• Task objective
Would you please copy each line of the data in which the string "replayed" occurs?

***** Records shown

(* ===== verification/Prelude.v ===== *)
(** * xmtp-node-go, verified

    xmtp-node-go is a node of the XMTP messaging network. Clients publish MLS group messages,
    welcomes, key packages, commit log entries and identity updates to it over gRPC; it validates
    them with a remote service, stores them in PostgreSQL and serves them by paged queries and by
    streams. This development models the node's hand-written Go code (pkg and cmd) and proves what
    makes it correct. This header says which part is modelled where, what the theorems show, and what
    is left out. Numbered claims (C1, C2, ...) are the main theorems, each with its witness on a concrete
    input beside it; the rest are their lemmas and facts about single functions.

    ** Conventions

    Go values are modelled as they are: integers are [Z] kept in range by the conversions [u16],
    [u32], [u64], [i32] and [i64] below; []byte and string are [string]; a possibly nil pointer or
    slice is an [option]; structs are records, maps are [gmap], a function that may fail returns
    [result], and one that may crash (a nil dereference) an option around it. Errors are the values
    of [error], with the gRPC status code where the code gives one and the code's message, whose
    formatted parts are left as the format string. A failing database call is an argument of the
    operation that makes it, or a step of its own where calls interleave (Publish.v). Concurrency is
    interleaving: an object whose mutex (or single goroutine) makes its operations atomic is a state
    with one function per operation, and everything that runs side by side is a list of events that any
    schedule may produce. Time is an argument. Generated and third-party code (protobuf encoding,
    sha256, the validation service, the SQL driver) is a parameter of the Section that uses it, with
    what is assumed of it as a named hypothesis of the theorem that needs it.

    ** The parts and their files

    - Prelude.v (this file): integers, errors and results, byte strings, ascending lists and their
      pages, sums over maps, counting, and record update [r <| f := v |>].
    - Topic.v: pkg/topic, pkg/envelopes, encoding/hex, and the wire topics of subscribe.go
      (splitTopic, buildMLSTopic). Types.v: the messages of pkg/proto/mls/api/v1 as records with
      their accessors, and pkg/types/wrapperAlgorithm.go.
    - The XIP-83 stream, Subscribe in pkg/mls/api/v1/subscribe.go. Frames.v: the frame builders
      (deduplication against high-water marks, packing into bounded frames). Writer.v: the select
      loop, the only owner of the stream's state ([writer]), each arm a handler in a state-and-exit
      monad, [handle] the whole loop body. WriterLogic.v is a small program logic for that monad,
      Sample.v the concrete streams of the witnesses. WriterInv.v, WriterAccount.v, WriterOrder.v,
      WriterSeam.v and WriterProtocol.v hold its theorems. CatchUp.v and WelcomeCatchUp.v: the scans
      that replay history (catchUpGroups, catchUpWelcomes), which refine the abstract rotating scan
      of Rotation.v through the interface [Topics]. ByteBudget.v: the budget of bytes in flight that
      the scans share with the writer; CatchUpLane.v: all scans of a stream together, with their slots,
      that budget and the channel to the writer. Sender.v: the goroutines that call stream.Send and
      stream.Recv, with their bounded channels.
    - Dispatcher.v: pkg/subscriptions, the bounded channels between the database workers and the
      streams. Worker.v: pkg/mls/api/v1/worker.go, the polls that feed it, and the pipeline of
      inserts, polls, dispatch and receipt as one system ([Node]).
    - Subscribe.v: the whole stream as one transition system: the writer, its subscription in the
      dispatcher, its scans, and the node's publishers and workers. TopicLane.v (a topic's course in
      the writer), LiveRows.v (what a live channel has received), ScanLive.v and StreamScans.v (what
      the scans have replayed, and to whom) are the views that SubscribeComplete.v joins. Resume.v: a
      client's streams one after the other, on any nodes.
    - Streams.v: SubscribeGroupMessages and SubscribeWelcomeMessages of service.go as interleaved
      steps of their goroutines on that system; StreamsProps.v and GroupStream.v their theorems.
    - MlsDb.v: the tables of pkg/migrations/mls as lists of rows and the statements of
      pkg/mls/store/queries as functions on them. ReadStore.v: pkg/mls/store/readStore.go. Store.v: the
      writes of pkg/mls/store/store.go with duplicates and transactions. Publish.v:
      PublishIdentityUpdate, with snapshots, advisory locks, sequences, conflicts, failures at any
      point and lost answers as steps of any number of publishers. Backfill.v: the two backfillers, in
      any number of nodes. Prune.v: pkg/prune; a job is a record of operations whose promise is the
      class [PrunerLaws], against which the executor's theorem is proved.
    - RateLimiter.v, RateLimiterConc.v: pkg/ratelimiter, as a sequential object and under any
      interleaving of requests, clock and janitor. Interceptor.v: pkg/api's gating and rate limiting,
      pkg/authz, pkg/utils/ip.go and pkg/migration. Metrics.v: pkg/metrics, pkg/logging and the
      telemetry of requests, as the labels each emission carries.
    - Validate.v: the client of the validation service, pkg/mlsvalidate. Service.v: the unary
      handlers of pkg/mls/api/v1/service.go, each run alone; ServiceProps.v their theorems. InFlight.v:
      the publishing ones after their gate, statement by statement. Identity.v: pkg/identity/api/v1.
    - MessageStore.v: pkg/store, the envelopes of the older protocol versions with their paged
      queries and cleaner. MessageApi.v: pkg/api/message/v1, its queries and its streams on the
      dispatcher. HttpClient.v: its HTTP client, pkg/api/message/v1/client.
    - ApiServer.v: pkg/api/server.go, config.go and gzip_handler.go: the configuration, what New
      starts and Close ends, the chain of interceptors around a call, the HTTP handlers. NodeApi.v:
      the unary methods of the MLS and identity APIs behind that chain, over one database, as a
      system of calls whose statements interleave.
    - NodeServer.v: the process (pkg/server, cmd): waiting for databases, static nodes, what New opens
      and Shutdown closes, commands and signals. Lifecycle.v: the goroutines of a node, their contexts
      and wait groups, and the course of a shutdown among them. NodeKey.v: the node's private key and
      its file.

    A message's way through them: a handler of Service.v validates it and calls Store.v, which
    inserts a row of MlsDb.v; a worker (Worker.v) polls the row and hands it to the dispatcher
    (Dispatcher.v); a stream (Writer.v, Streams.v) takes it from its channel, after the history that
    CatchUp.v or ReadStore.v reads from MlsDb.v, and sends it in frames (Frames.v).

    ** What the theorems show

    - The stream's seam between history and live messages: nothing of a topic goes out live before
      its catch-up is complete ([seam]), every Mutate is answered once ([mutate_answered_once],
      [graceful_close_answers_all], [wave_completion]), ids ascend without duplicates
      ([live_topic_ascending]), frames are lawful and bounded ([frames_lawful],
      [frames_deduplicated]), the bookkeeping is consistent ([writer_invariant]), an invalid Mutate is
      rejected, before anything changes or after its removes ([invalid_mutate_rejected] says which),
      and a half-closed stream ends ([half_close_drains]).
      Frames are delivered in the order the writer sent them ([delivered_in_order]), all of them when
      the stream ends well ([graceful_close_delivers]).
    - The whole stream, when rows become visible in id order and only the workers dispatch on MLS
      topics: whatever the schedule of publishers, workers, relay, scans, dispatcher and writer, a
      subscribed group is sent its messages above the cursor in order and without gap
      ([subscribe_stream_complete]), and a client that resubscribes from the last message it received
      misses and repeats nothing ([resumed_streams_complete]). Ids are drawn before their rows become
      visible, and nothing orders the two across groups: a row that becomes visible late is passed
      over ([late_commit_lost]).
    - Catch-up: a scan that says it is done has replayed everything up to its ceiling
      ([catch_up_groups_complete], [catch_up_welcomes_complete]) and it ends
      ([catch_up_groups_ends]); the lane the scans share keeps its bounds ([catch_up_lane_bounded],
      [catch_up_bytes_bounded]), and every schedule of it ends, with all scans done
      ([catch_up_lane_drains], [parked_fetcher_progresses]).
    - Live delivery: a consumer sees a gap-free prefix of what was dispatched for it
      ([consumer_sees_prefix]); workers dispatch everything, in order, as long as rows become
      visible in id order ([worker_catches_up], [live_pipeline]); then, and as long as no history
      query fails, the older streams join history and live delivery without gap
      ([group_stream_complete], [older_streams_ascending]); each period of Subscribe2 delivers without
      gap what is dispatched ([subscribe2_gap_free]).
    - Storage: inserts, duplicates and round trips ([insert_group_message_spec],
      [welcome_insert_roundtrip]); publishing retried or interleaved ([send_retry_completes],
      [welcomes_any_interleaving]); paged queries visit every row once, in order, and end
      ([query_pages_complete]; [envelope_pages_complete] when no envelope has the sender time 0).
    - The identity log is built one validated update at a time whatever runs concurrently and fails
      ([inbox_log_linear], [publish_serializable]), and readers see it grow at its end only
      ([inbox_reads_monotone]).
    - Background work: backfillers do not disturb each other and finish ([backfill_ha_safe],
      [backfill_finishes], [classify_in_batches]); the pruner deletes expired rows, and of key
      packages all of an installation that has an expired one ([prune_scope], [prune_job_complete]);
      the cleaner deletes only expired messages that are not XMTP's ([cleaner_spares_xmtp]).
    - The node: a call is gated, limited, handled and recorded, and what ends the node is named
      ([call_survives]); from the migration cutover on no publishing call gets in, and only those that
      had passed the gate before go on ([cutover_stops_publishing]); a node key reads back when it
      needs all its bytes ([node_key_roundtrip]); waiting for a database ends ([createDB_waits]), and
      so does a shutdown ([shutdown_returns]).
    - Admission: the rate limiter with its heap and sweeps behaves like a wallet per client
      ([sweeps_invisible]); races keep it consistent ([limiter_well_typed], [entry_rate_limited]);
      when requests and sweeps come one after the other, the messages accepted from an address in any
      window of time keep to its burst and rate, for batches that 16 bits can count
      ([client_rate_limited]), and clients do not disturb each other ([client_isolation]).

    Some lemmas show defects instead, many on concrete inputs: [fourth_publisher_fails] (Publish.v),
    [late_commit_lost] (Worker.v), [history_error_gap] and [unknown_page_ends_history]
    (GroupStream.v), [poisoned_backfill_blocks] (Backfill.v), [fresh_key_package_pruned] and
    [counting_stops_jobs] (Prune.v), [cursor_without_index_crashes], [zero_time_cursor_skips] and
    [ambiguous_digest] (MessageStore.v), [limits_need_allow_list] and [routes_lead_to_services]
    (ApiServer.v), [static_nodes_crash], [process_ends], [shutdown_closes] and [databases_first]
    (NodeServer.v), [cleaner_outlives_shutdown] (Lifecycle.v), [query_emission_panics] (Metrics.v),
    [close_races_response], [next_after_close] and [timeout_loses_line] (HttpClient.v).

    ** Fuel

    Loops that are not structural take fuel. The turns of a catch-up scan ([groupTurns]):
    [catch_up_groups_ends] shows that a turn per topic and message is enough. A client that follows
    cursors ([drain] in ReadStore.v, [followPages] in MessageStore.v): the theorems show that one
    request more than there are rows is enough. [log2Loop] (Dispatcher.v) has 64 shifts, one per bit
    of its argument. A publisher retries [numRetries] times as the code does. The loops of the
    workers, backfillers and jobs are sequences of cycles, and the theorems say how many are enough.
    [waitLoop] (NodeServer.v) has a ping for every pause of the wait ([enoughPings]).

    ** What is not modelled

    Generated code (pkg/proto) but for the messages, and the SQL of the migrations but for the tables
    and row functions in force. pkg/crypto but for the node keys (calls to cryptographic libraries),
    pkg/tracing and the listener of the metrics server (no behaviour depends on them), pkg/mocks and
    pkg/testing. gRPC, libp2p and waku are parameters: of their options only what decides behaviour is
    modelled. PostgreSQL is modelled statement by statement: its isolation only where the code relies
    on it (the snapshots and conflicts of Publish.v, the row locks of Backfill.v and Prune.v), its
    plans and its limits not at all. Subscribe.v leaves the slots, the byte budget and the channel's
    length, which only delay a scan, to the schedule; CatchUpLane.v has them. *)

From stdpp Require Export base decidable list gmap strings sorting pretty.
From Stdlib Require Export ZArith Lia.
From Stdlib Require Ascii.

**********

• Solution for this exercise
      the scans have replayed, and to whom) are the views that SubscribeComplete.v joins. Resume.v: a
    - Catch-up: a scan that says it is done has replayed everything up to its ceiling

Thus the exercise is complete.